> **TASK ITEM**: Exactly as they appear, copy the lines from the start of the entries below to the line containing "UserStreamRemoteWriteClosed (swarm_rekey old new p) s", both ends included.
'''
Definition register_connection (s : SwarmCore) (id : ConnectionId) (peer_id : P)
    : res Empty_set SwarmCore :=
  let is_new := bool_decide (conn_to_peer s !! id = None) in
  s ← match peer_to_conn s !! peer_id with
      | Some existing_id => if decide (existing_id ≠ id) then supersede_connection s existing_id else Ok s
      | None => Ok s
      end;
  let s := set_conn_to_peer s (<[id := peer_id]> (conn_to_peer s)) in
  let s := set_peer_to_conn s (<[peer_id := id]> (peer_to_conn s)) in
  if is_new then
    let s := set_established_peers s ({[peer_id]} ∪ established_peers s) in
    let s := emit s (ConnectionEstablished peer_id) in
    s ← open_or_report s peer_id id IDENTIFY_PROTOCOL_ID KindIdentifyInitiator KIdentify
          (λ e, "failed to queue identify stream to " ++ to_string peer_id ++ ": " ++ to_string e)%string;
    if bool_decide (pending_pings s !! peer_id ≠ None)
       && bool_decide (find_negotiated_ping_stream s peer_id = None)
       && negb (has_pending_ping_stream s peer_id)
    then open_or_report s peer_id id PING_PROTOCOL_ID KindPing KPing
           (λ e, "failed to requeue pending ping stream to " ++ to_string peer_id ++ ": " ++ to_string e)%string
    else Ok s
  else Ok s.

Definition swarm_rekey (old new p : P) : P := if decide (p = old) then new else p.

Definition rekey_swarm_event (old new : P) (e : SwarmEvent (P:=P)) : SwarmEvent :=
  match e with
  | ConnectionEstablished p => ConnectionEstablished (swarm_rekey old new p)
  | ConnectionClosed p => ConnectionClosed (swarm_rekey old new p)
  | PingTimeout p => PingTimeout (swarm_rekey old new p)
  | IdentifyReceived p i => IdentifyReceived (swarm_rekey old new p) i
  | PingRttMeasured p r => PingRttMeasured (swarm_rekey old new p) r
  | UserStreamReady p s i l => UserStreamReady (swarm_rekey old new p) s i l
  | UserStreamData p s d => UserStreamData (swarm_rekey old new p) s d
  | UserStreamRemoteWriteClosed p s => UserStreamRemoteWriteClosed (swarm_rekey old new p) s
  | UserStreamClosed p s => UserStreamClosed (swarm_rekey old new p) s
  | PeerReady p ps => PeerReady (swarm_rekey old new p) ps
  | SwarmErrorEvent err =>
      SwarmErrorEvent {| err_kind := err_kind err;
                         err_peer_id := if decide (err_peer_id err = Some old) then Some new
                                        else err_peer_id err;
                         err_conn_id := err_conn_id err; err_detail := err_detail err |}
  end.

Definition migrate_buffered_events (s : SwarmCore) (old new : P) : SwarmCore :=
  set_sw_events s (rekey_swarm_event old new <$> sw_events s).

(** [if set.remove(old) { set.insert(new) }] *)
Definition migrate_set (old new : P) (X : gset P) : gset P :=
  if decide (old ∈ X) then {[new]} ∪ (X ∖ {[old]}) else X.
(** [if let Some(v) = map.remove(old) { map.insert(new, v) }] *)
Definition migrate_map {A} (old new : P) (m : gmap P A) : gmap P A :=
  match m !! old with Some v => <[new := v]> (delete old m) | None => m end.

(** Both protocol machines move the peer's state, and are drained. *)
Definition migrate_in_machines (s : SwarmCore) (old new : P) : res Empty_set SwarmCore :=
  s ← ignore (ping_input s (Ping.MigratePeer old new));
  s ← ignore (identify_input s (Identify.MigratePeer old new));
  Ok (drain_identify_outputs (drain_ping_outputs s)).

(** The swarm's own tables. *)
Definition migrate_tables (s : SwarmCore) (old new : P) : SwarmCore :=
  let s := set_pending_pings s (migrate_map old new (pending_pings s)) in
  let s := set_peer_info s (migrate_map old new (peer_info s)) in
  let s := set_ready_peers s (migrate_set old new (ready_peers s)) in
  set_established_peers s (migrate_set old new (established_peers s)).

(** The [Some(ref stale)] arm: everything kept under the old identity moves. *)
Definition migrate_stale (s : SwarmCore) (stale new : P) : res Empty_set SwarmCore :=
  let s := set_peer_to_conn s (delete stale (peer_to_conn s)) in
  s ← migrate_in_machines s stale new;
  let s := migrate_tables s stale new in
  Ok (migrate_buffered_events s stale new).

Definition upgrade_connection_identity (s : SwarmCore) (conn_id : ConnectionId) (new_peer_id : P)
    : res Empty_set SwarmCore :=
  let existing := conn_to_peer s !! conn_id in
  if decide (existing = Some new_peer_id) then Ok s
  else
    s ← match existing with
        | Some stale => migrate_stale s stale new_peer_id
        | None => Ok s
        end;
    let s := set_conn_to_peer s (<[conn_id := new_peer_id]> (conn_to_peer s)) in
    let s := set_peer_to_conn s (<[new_peer_id := conn_id]> (peer_to_conn s)) in
    let s := set_established_peers s ({[new_peer_id]} ∪ established_peers s) in
    let s := emit s (ConnectionEstablished new_peer_id) in
    let s := try_emit_peer_ready s new_peer_id in
    open_or_report s new_peer_id conn_id IDENTIFY_PROTOCOL_ID KindIdentifyInitiator KIdentify
      (λ e, "failed to queue identify stream to " ++ to_string new_peer_id
              ++ " after identity upgrade: " ++ to_string e)%string.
'''
> **EXPECTED ANSWER**:
Definition register_connection (s : SwarmCore) (id : ConnectionId) (peer_id : P)
    : res Empty_set SwarmCore :=
  let is_new := bool_decide (conn_to_peer s !! id = None) in
  s ← match peer_to_conn s !! peer_id with
      | Some existing_id => if decide (existing_id ≠ id) then supersede_connection s existing_id else Ok s
      | None => Ok s
      end;
  let s := set_conn_to_peer s (<[id := peer_id]> (conn_to_peer s)) in
  let s := set_peer_to_conn s (<[peer_id := id]> (peer_to_conn s)) in
  if is_new then
    let s := set_established_peers s ({[peer_id]} ∪ established_peers s) in
    let s := emit s (ConnectionEstablished peer_id) in
    s ← open_or_report s peer_id id IDENTIFY_PROTOCOL_ID KindIdentifyInitiator KIdentify
          (λ e, "failed to queue identify stream to " ++ to_string peer_id ++ ": " ++ to_string e)%string;
    if bool_decide (pending_pings s !! peer_id ≠ None)
       && bool_decide (find_negotiated_ping_stream s peer_id = None)
       && negb (has_pending_ping_stream s peer_id)
    then open_or_report s peer_id id PING_PROTOCOL_ID KindPing KPing
           (λ e, "failed to requeue pending ping stream to " ++ to_string peer_id ++ ": " ++ to_string e)%string
    else Ok s
  else Ok s.

Definition swarm_rekey (old new p : P) : P := if decide (p = old) then new else p.

Definition rekey_swarm_event (old new : P) (e : SwarmEvent (P:=P)) : SwarmEvent :=
  match e with
  | ConnectionEstablished p => ConnectionEstablished (swarm_rekey old new p)
  | ConnectionClosed p => ConnectionClosed (swarm_rekey old new p)
  | PingTimeout p => PingTimeout (swarm_rekey old new p)
  | IdentifyReceived p i => IdentifyReceived (swarm_rekey old new p) i
  | PingRttMeasured p r => PingRttMeasured (swarm_rekey old new p) r
  | UserStreamReady p s i l => UserStreamReady (swarm_rekey old new p) s i l
  | UserStreamData p s d => UserStreamData (swarm_rekey old new p) s d
  | UserStreamRemoteWriteClosed p s => UserStreamRemoteWriteClosed (swarm_rekey old new p) s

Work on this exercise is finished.